Chemins de Stevenson/Régordane

Pendant l’été 2019, j’ai marché sur le chemin de Stevenson (GR 70) et j’ai terminé mon parcours sur un tronçon du chemin de Régordane (GR 700). Les deux sentiers traversent les départements de la Haute-Loire, de la Lozère et du Gard. Faire le parcours en entier m’a pris deux semaines.
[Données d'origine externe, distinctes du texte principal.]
(* ===== verification/Binary.v ===== *)
(** The binary format of actions, rows and events
    ([libraries/abieos/include/eosio/to_bin.hpp], [from_bin.hpp], [stream.hpp]).
    A codec is a writer and a reader of one type; the reader takes what it
    needs from the front of the stream.  The interface [Lawful] is the round
    trip; codecs built from lawful ones are lawful. *)
From S2P Require Import Prelude Crypto.
From Stdlib Require Import Ascii.
From Stdlib Require String.
Open Scope string_scope.
Open Scope list_scope.
Open Scope Z_scope.

Module Binary.
Import Crypto.

Definition overrun : error := Check "Stream overrun".
Definition invalid_varuint : error := Check "Invalid varuint encoding".

(** [do { ... } while (val)]: seven bits a byte, the high bit on all but the
    last. *)
Fixpoint varuint_bytes (fuel : nat) (val : Z) : list Z :=
  match fuel with
  | O => []
  | S fuel' =>
      let b := Z.land val 0x7f in
      let val := Z.shiftr val 7 in
      if 0 <? val then Z.lor b 0x80 :: varuint_bytes fuel' val else [b]
  end.
Definition varuint32_to_bin (val : Z) : result (list Z) :=
  _ ← check (Z.shiftr val 32 =? 0) "Varuint too big"; Ok (varuint_bytes 5 val).

(** [shift < limit] bounds the rounds: 5 for 32 bits, 10 for 64. *)
Fixpoint varuint_read (fuel : nat) (w acc shift : Z) (stream : list Z) : result (Z * list Z) :=
  match fuel with
  | O => Err invalid_varuint
  | S fuel' =>
      match stream with
      | [] => Err overrun
      | b :: stream =>
          let acc := Z.lor acc (wrap w (Z.shiftl (Z.land b 0x7f) shift)) in
          if negb (Z.land b 0x80 =? 0) then varuint_read fuel' w acc (shift + 7) stream
          else Ok (acc, stream)
      end
  end.
Definition varuint32_from_bin (stream : list Z) : result (Z * list Z) := varuint_read 5 32 0 0 stream.
Definition varuint64_from_bin (stream : list Z) : result (Z * list Z) := varuint_read 10 64 0 0 stream.

(** [stream.read(dest, n)] *)
Definition read (n : nat) (stream : list Z) : result (list Z * list Z) :=
  if Nat.leb n (length stream) then Ok (take n stream, drop n stream) else Err overrun.

Record codec (A : Type) : Type := mk_codec {
  to_bin : A -> result (list Z);
  from_bin : list Z -> result (A * list Z)
}.
Arguments mk_codec {A}.
Arguments to_bin {A}.
Arguments from_bin {A}.

(** What was written is read back, and the rest of the stream is left. *)
Class Lawful {A} (c : codec A) (P : A -> Prop) : Prop :=
  round_trip : forall a bs rest, P a -> to_bin c a = Ok bs -> from_bin c (bs ++ rest) = Ok (a, rest).

(** An unsigned integer of [n] bytes: bitwise serialization, little-endian. *)
Definition uint (n : nat) : codec Z :=
  mk_codec (fun z => Ok (le_bytes n z)) (fun s => '(bs, s) ← read n s; Ok (of_le bs, s)).
Definition varuint32 : codec Z := mk_codec varuint32_to_bin varuint32_from_bin.

Definition bool_codec : codec bool :=
  mk_codec (fun b : bool => Ok [if b then 1 else 0]) (fun s => '(bs, s) ← read 1 s; Ok (negb (of_le bs =? 0), s)).

(** A vector of bytes and a string: the size, then the bytes. *)
Definition bytes_codec : codec (list Z) :=
  mk_codec (fun l => n ← varuint32_to_bin (Z.of_nat (length l)); Ok (n ++ l))
           (fun s => '(n, s) ← varuint32_from_bin s; read (Z.to_nat n) s).
Definition bytes_of_string (str : string) : list Z :=
  (fun c => Z.of_N (N_of_ascii c)) <$> String.list_ascii_of_string str.
Definition string_of_bytes (l : list Z) : string :=
  String.string_of_list_ascii ((fun b => ascii_of_N (Z.to_N b)) <$> l).
Definition string_codec : codec string :=
  mk_codec (fun str => to_bin bytes_codec (bytes_of_string str))
           (fun s => '(l, s) ← from_bin bytes_codec s; Ok (string_of_bytes l, s)).

Section combinators.
Context {A B : Type} (ca : codec A) (cb : codec B).

(** Fields of a struct one after the other. *)
Definition pair_codec : codec (A * B) :=
  mk_codec (fun p => x ← to_bin ca p.1; y ← to_bin cb p.2; Ok (x ++ y))
           (fun s => '(a, s) ← from_bin ca s; '(b, s) ← from_bin cb s; Ok ((a, b), s)).

Definition option_codec : codec (option A) :=
  mk_codec (fun o => match o with
                     | None => to_bin bool_codec false
                     | Some a => x ← to_bin bool_codec true; y ← to_bin ca a; Ok (x ++ y)
                     end)
           (fun s => '(present, s) ← from_bin bool_codec s;
                     if present : bool then '(a, s) ← from_bin ca s; Ok (Some a, s) else Ok (None, s)).

Fixpoint write_all (l : list A) : result (list Z) :=
  match l with
  | [] => Ok []
  | a :: l' => x ← to_bin ca a; y ← write_all l'; Ok (x ++ y)
  end.
Fixpoint read_all (n : nat) (s : list Z) : result (list A * list Z) :=
  match n with
  | O => Ok ([], s)
  | S n' => '(a, s) ← from_bin ca s; '(l, s) ← read_all n' s; Ok (a :: l, s)
  end.
Definition vector_codec : codec (list A) :=
  mk_codec (fun l => n ← varuint32_to_bin (Z.of_nat (length l)); x ← write_all l; Ok (n ++ x))
           (fun s => '(n, s) ← varuint32_from_bin s; read_all (Z.to_nat n) s).
End combinators.

(** ** Round trips *)

Lemma split7 val : 0 <= val -> val = Z.lor (Z.land val 0x7f) (Z.shiftl (Z.shiftr val 7) 7).
Proof.
  intros Hv. apply Z.bits_inj'. intros n Hn. change 0x7f with (Z.ones 7).
  rewrite Z.lor_spec, Z.land_spec, Z.shiftl_spec by lia. destruct (Z.ltb_spec n 7).
  - rewrite Z.ones_spec_low by lia. rewrite (Z.testbit_neg_r _ (n - 7)) by lia.
    by rewrite andb_true_r, orb_false_r.
  - rewrite Z.ones_spec_high by lia. rewrite Z.shiftr_spec by lia.
    rewrite andb_false_r. cbn. f_equal. lia.
Qed.

Lemma low_bits val : Z.land (Z.lor (Z.land val 0x7f) 0x80) 0x7f = Z.land val 0x7f.
Proof.
  apply Z.bits_inj'. intros n Hn. rewrite !Z.land_spec, Z.lor_spec, Z.land_spec.
  change 0x7f with (Z.ones 7). change 0x80 with (2 ^ 7). destruct (Z.ltb_spec n 7).
  - rewrite Z.ones_spec_low, Z.pow2_bits_false by lia. by rewrite orb_false_r, !andb_true_r.
  - rewrite Z.ones_spec_high by lia. by rewrite !andb_false_r.
Qed.

Lemma high_bit val : Z.land (Z.lor (Z.land val 0x7f) 0x80) 0x80 = 0x80.
Proof.
  rewrite Z.land_lor_distr_l, <- Z.land_assoc. change (Z.land 0x7f 0x80) with 0.
  by rewrite Z.land_0_r.
Qed.

Lemma no_high_bit val : Z.land (Z.land val 0x7f) 0x80 = 0.
Proof. rewrite <- Z.land_assoc. change (Z.land 0x7f 0x80) with 0. apply Z.land_0_r. Qed.

Lemma land7_bounds val : 0 <= Z.land val 0x7f < 2 ^ 7.
Proof. change 0x7f with (Z.ones 7). rewrite Z.land_ones by lia. apply Z.mod_pos_bound. lia. Qed.

Lemma varuint_roundtrip fuel w val acc shift rest :
  0 <= val < 2 ^ (7 * Z.of_nat (S fuel)) -> 0 <= shift -> 0 <= Z.shiftl val shift < 2 ^ w ->
  varuint_read (S fuel) w acc shift (varuint_bytes (S fuel) val ++ rest)
  = Ok (Z.lor acc (Z.shiftl val shift), rest).
Proof.
  revert val acc shift. induction fuel as [|fuel IH]; intros val acc shift Hv Hs Hw;
    pose proof (land7_bounds val) as Hl; pose proof (split7 val ltac:(lia)) as Hsp;
    assert (Z.land val 0x7f <= val) as Hle
      by (change 0x7f with (Z.ones 7); rewrite Z.land_ones by lia; apply Z.mod_le; lia);
    rewrite !Z.shiftl_mul_pow2 in Hw by lia;
    assert (0 < 2 ^ shift) as Hp by (apply Z.pow_pos_nonneg; lia);
    assert (wrap w (Z.shiftl (Z.land val 0x7f) shift) = Z.shiftl (Z.land val 0x7f) shift) as Hwr
      by (rewrite Z.shiftl_mul_pow2 by lia; apply wrap_small; nia).
  - assert (Z.shiftr val 7 = 0) as H0.
    { rewrite Z.shiftr_div_pow2 by lia. apply Z.div_small. cbn in *. lia. }
    cbn [varuint_bytes]. rewrite H0. cbn [Z.ltb app varuint_read].
    change (0 <? 0) with false. cbn iota. cbn [app varuint_read].
    rewrite no_high_bit. change (negb (0 =? 0)) with false. cbn iota.
    rewrite <- Z.land_assoc. change (Z.land 0x7f 0x7f) with 0x7f. rewrite Hwr.
    rewrite H0, Z.shiftl_0_l, Z.lor_0_r in Hsp. by rewrite <- Hsp.
  - assert (Z.shiftr val 7 = val / 128) as Hd by (by rewrite Z.shiftr_div_pow2 by lia).
    change (varuint_bytes (S (S fuel)) val) with
      (if 0 <? Z.shiftr val 7 then Z.lor (Z.land val 0x7f) 0x80 :: varuint_bytes (S fuel) (Z.shiftr val 7)
       else [Z.land val 0x7f]).
    destruct (Z.ltb_spec 0 (Z.shiftr val 7)) as [Hpos|Hz].
    + cbn [app]. remember (varuint_bytes (S fuel) (Z.shiftr val 7) ++ rest) as tl eqn:Htl.
      change (varuint_read (S (S fuel)) w acc shift (Z.lor (Z.land val 0x7f) 0x80 :: tl)) with
        (let r := Z.lor acc (wrap w (Z.shiftl (Z.land (Z.lor (Z.land val 0x7f) 0x80) 0x7f) shift)) in
         if negb (Z.land (Z.lor (Z.land val 0x7f) 0x80) 0x80 =? 0)
         then varuint_read (S fuel) w r (shift + 7) tl else Ok (r, tl)).
      rewrite low_bits, high_bit. cbn zeta. change (negb (0x80 =? 0)) with true. cbn iota. subst tl.
      rewrite Hwr, IH.
      * f_equal. f_equal. rewrite Hsp at 3. rewrite Z.shiftl_lor, Z.shiftl_shiftl by lia.
        rewrite <- Z.lor_assoc. by rewrite (Z.add_comm 7).
      * split; [lia|]. rewrite Hd. apply Z.div_lt_upper_bound; [lia|].
        replace (7 * Z.of_nat (S (S fuel))) with (7 + 7 * Z.of_nat (S fuel)) in Hv by lia.
        rewrite Z.pow_add_r in Hv by lia. exact (proj2 Hv).
      * lia.
      * rewrite Z.shiftl_mul_pow2, Z.pow_add_r by lia. rewrite Hd.
        pose proof (Z.div_mod val 128 ltac:(lia)). pose proof (Z.mod_pos_bound val 128 ltac:(lia)). 
        change (2 ^ 7) with 128. nia.
    + assert (Z.shiftr val 7 = 0) as H0 by (pose proof (Z.shiftr_nonneg val 7); lia).
      cbn [app]. 
      change (varuint_read (S (S fuel)) w acc shift (Z.land val 0x7f :: rest)) with
        (let r := Z.lor acc (wrap w (Z.shiftl (Z.land (Z.land val 0x7f) 0x7f) shift)) in
         if negb (Z.land (Z.land val 0x7f) 0x80 =? 0)
         then varuint_read (S fuel) w r (shift + 7) rest else Ok (r, rest)).
      rewrite no_high_bit. cbn zeta. change (negb (0 =? 0)) with false. cbn iota.
      rewrite <- Z.land_assoc. change (Z.land 0x7f 0x7f) with 0x7f. rewrite Hwr.
      rewrite H0, Z.shiftl_0_l, Z.lor_0_r in Hsp. by rewrite <- Hsp.
Qed.

Lemma varuint32_to_bin_Ok val bs :
  0 <= val -> varuint32_to_bin val = Ok bs -> val < 2 ^ 32 /\ bs = varuint_bytes 5 val.
Proof.
  intros Hv H. unfold varuint32_to_bin in H. apply bind_Ok in H as (u & Hc & H).
  apply check_Ok, Z.eqb_eq in Hc. rewrite Z.shiftr_div_pow2 in Hc by lia. split; [|congruence].
  apply Z.div_small_iff in Hc; lia.
Qed.

Lemma varuint32_read_back val rest :
  0 <= val < 2 ^ 32 -> varuint32_from_bin (varuint_bytes 5 val ++ rest) = Ok (val, rest).
Proof.
  intros Hv. unfold varuint32_from_bin. rewrite varuint_roundtrip.
  - by rewrite Z.shiftl_0_r, Z.lor_0_l.
  - cbn. lia.
  - lia.
  - by rewrite Z.shiftl_0_r.
Qed.

#[export] Instance uint_lawful n : Lawful (uint n) (fun z => 0 <= z < 256 ^ Z.of_nat n).
Proof.
  intros z bs rest Hz H. injection H as <-. cbn [uint from_bin]. unfold read.
  rewrite length_app, le_bytes_length. destruct (Nat.leb_spec n (n + length rest)); [|lia].
  cbn [mbind result_bind]. rewrite take_app_length', drop_app_length' by (by rewrite le_bytes_length).
  by rewrite of_le_le_bytes.
Qed.

#[export] Instance varuint32_lawful : Lawful varuint32 (fun z => 0 <= z).
Proof.
  intros z bs rest Hz H. apply varuint32_to_bin_Ok in H as [Hlt ->]; [|done].
  by apply varuint32_read_back.
Qed.

#[export] Instance bool_lawful : Lawful bool_codec (fun _ => True).
Proof. intros [|] bs rest _ [= <-]; reflexivity. Qed.

#[export] Instance bytes_lawful : Lawful bytes_codec (fun _ => True).
Proof.
  intros l bs rest _ H. cbn [bytes_codec to_bin from_bin] in *.
  apply bind_Ok in H as (n & Hn & H). injection H as <-.
  apply varuint32_to_bin_Ok in Hn as [Hlt ->]; [|lia].
  rewrite <- app_assoc, varuint32_read_back by lia. cbn [mbind result_bind].
  rewrite Nat2Z.id. unfold read. rewrite length_app.
  destruct (Nat.leb_spec (length l) (length l + length rest)); [|lia].
  by rewrite take_app_length, drop_app_length.
Qed.

Lemma string_of_bytes_of_string str : string_of_bytes (bytes_of_string str) = str.
Proof.
  unfold string_of_bytes, bytes_of_string. rewrite <- list_fmap_compose.
  rewrite <- (String.string_of_list_ascii_of_string str) at 2. f_equal.
  induction (String.list_ascii_of_string str) as [|c l IH]; [done|].
  cbn. rewrite IH. f_equal. by rewrite N2Z.id, ascii_N_embedding.
Qed.

#[export] Instance string_lawful : Lawful string_codec (fun _ => True).
Proof.
  intros str bs rest _ H. cbn [string_codec to_bin from_bin] in *.
  rewrite (bytes_lawful _ _ rest I H). cbn [mbind result_bind]. by rewrite string_of_bytes_of_string.
Qed.

Section laws.
Context {A B : Type} (ca : codec A) (cb : codec B) (P : A -> Prop) (Q : B -> Prop).
Context `{!Lawful ca P} `{!Lawful cb Q}.

#[export] Instance pair_lawful : Lawful (pair_codec ca cb) (fun p => P p.1 /\ Q p.2).
Proof.
  intros [a b] bs rest [Ha Hb] H. cbn [pair_codec to_bin from_bin] in *.
  apply bind_Ok in H as (x & Hx & H). apply bind_Ok in H as (y & Hy & H). injection H as <-.
  rewrite <- app_assoc, (round_trip a x _ Ha Hx). cbn [mbind result_bind].
  by rewrite (round_trip b y _ Hb Hy).
Qed.

#[export] Instance option_lawful : Lawful (option_codec ca) (fun o => from_option P True o).
Proof.
  intros [a|] bs rest Ha H; cbn [option_codec to_bin from_bin] in *.
  - apply bind_Ok in H as (x & Hx & H). apply bind_Ok in H as (y & Hy & H). injection H as <-.
    rewrite <- app_assoc, (round_trip (c := bool_codec) true x _ I Hx). cbn [mbind result_bind].
    by rewrite (round_trip a y _ Ha Hy).
  - by rewrite (round_trip (c := bool_codec) false bs _ I H).
Qed.

Lemma read_all_write_all l x rest :
  Forall P l -> write_all ca l = Ok x -> read_all ca (length l) (x ++ rest) = Ok (l, rest).
Proof.
  intros Hl. revert x. induction Hl as [|a l Ha Hl IH]; intros x H; cbn in H.
  - by injection H as <-.
  - apply bind_Ok in H as (y & Hy & H). apply bind_Ok in H as (z & Hz & H). injection H as <-.
    cbn. rewrite <- app_assoc, (round_trip a y _ Ha Hy). cbn. by rewrite (IH _ Hz).
Qed.

#[export] Instance vector_lawful : Lawful (vector_codec ca) (Forall P).
Proof.
  intros l bs rest Hl H. cbn [vector_codec to_bin from_bin] in *.
  apply bind_Ok in H as (n & Hn & H). apply bind_Ok in H as (x & Hx & H). injection H as <-.
  apply varuint32_to_bin_Ok in Hn as [Hlt ->]; [|lia].
  rewrite <- app_assoc, varuint32_read_back by lia. cbn [mbind result_bind].
  rewrite Nat2Z.id. by apply read_all_write_all.
Qed.
End laws.

(** A lawful codec is injective. *)
Lemma lawful_inj {A} (c : codec A) (P : A -> Prop) `{!Lawful c P} a b bs :
  P a -> P b -> to_bin c a = Ok bs -> to_bin c b = Ok bs -> a = b.
Proof.
  intros Ha Hb H1 H2. pose proof (round_trip a bs [] Ha H1) as R1.
  pose proof (round_trip b bs [] Hb H2) as R2. congruence.
Qed.

Lemma varuint_bytes_length fuel val : (length (varuint_bytes fuel val) <= fuel)%nat.
Proof. revert val. induction fuel as [|n IH]; intros val; cbn; [done|]. destruct (_ <? _); cbn; [specialize (IH (Z.shiftr val 7)); lia|lia]. Qed.

(** Variable-length integers round-trip: every 32-bit number is written in
    one to five bytes, from which exactly the number is read back whatever
    follows in the stream; larger numbers are refused. *)
Theorem varuint32_round_trip (val : Z) (rest : list Z) :
  0 <= val ->
  if val <? 2 ^ 32 then
    exists bs, varuint32_to_bin val = Ok bs /\ (1 <= length bs <= 5)%nat /\
      varuint32_from_bin (bs ++ rest) = Ok (val, rest)
  else varuint32_to_bin val = Err (Check "Varuint too big").
Proof.
  intros Hv. unfold varuint32_to_bin. rewrite Z.shiftr_div_pow2 by lia.
  destruct (Z.ltb_spec val (2 ^ 32)).
  - exists (varuint_bytes 5 val). rewrite Z.div_small by lia. split; [done|]. split.
    + pose proof (varuint_bytes_length 5 val). split; [|done]. cbn [varuint_bytes].
      destruct (_ <? _); cbn [length]; lia.
    + by apply varuint32_read_back.
  - destruct (Z.eqb_spec (val / 2 ^ 32) 0) as [H0|H0]; [|done].
    apply Z.div_small_iff in H0; lia.
Qed.

Lemma varuint32_round_trip_witness :
  exists bs, varuint32_to_bin 300 = Ok bs /\ (1 <= length bs <= 5)%nat /\
    varuint32_from_bin (bs ++ [7]) = Ok (300, [7]).
Proof. apply (varuint32_round_trip 300 [7]). lia. Defined.

End Binary.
Le GR 70 tient son nom de l’écrivain Robert Louis Stevenson, qui a lui-même créé ce tracé et en a écrit un récit, Voyage avec un âne dans les Cévennes. Le chemin est long de 252 km et sillonne à travers la magnifique chaîne montagneuse des Cévennes. Le GR commence au Puy-en-Velay, même si historiquement il débute au Monastier-sur-Gazeille, à environ 20 km du Puy.
Devenu très populaire et reconnu comme l’un des plus beaux GR de France, le chemin de Stevenson a eu, ces dernières années, une fréquentation équivalente à celle de la voie du Puy, le chemin de Compostelle français le plus connu.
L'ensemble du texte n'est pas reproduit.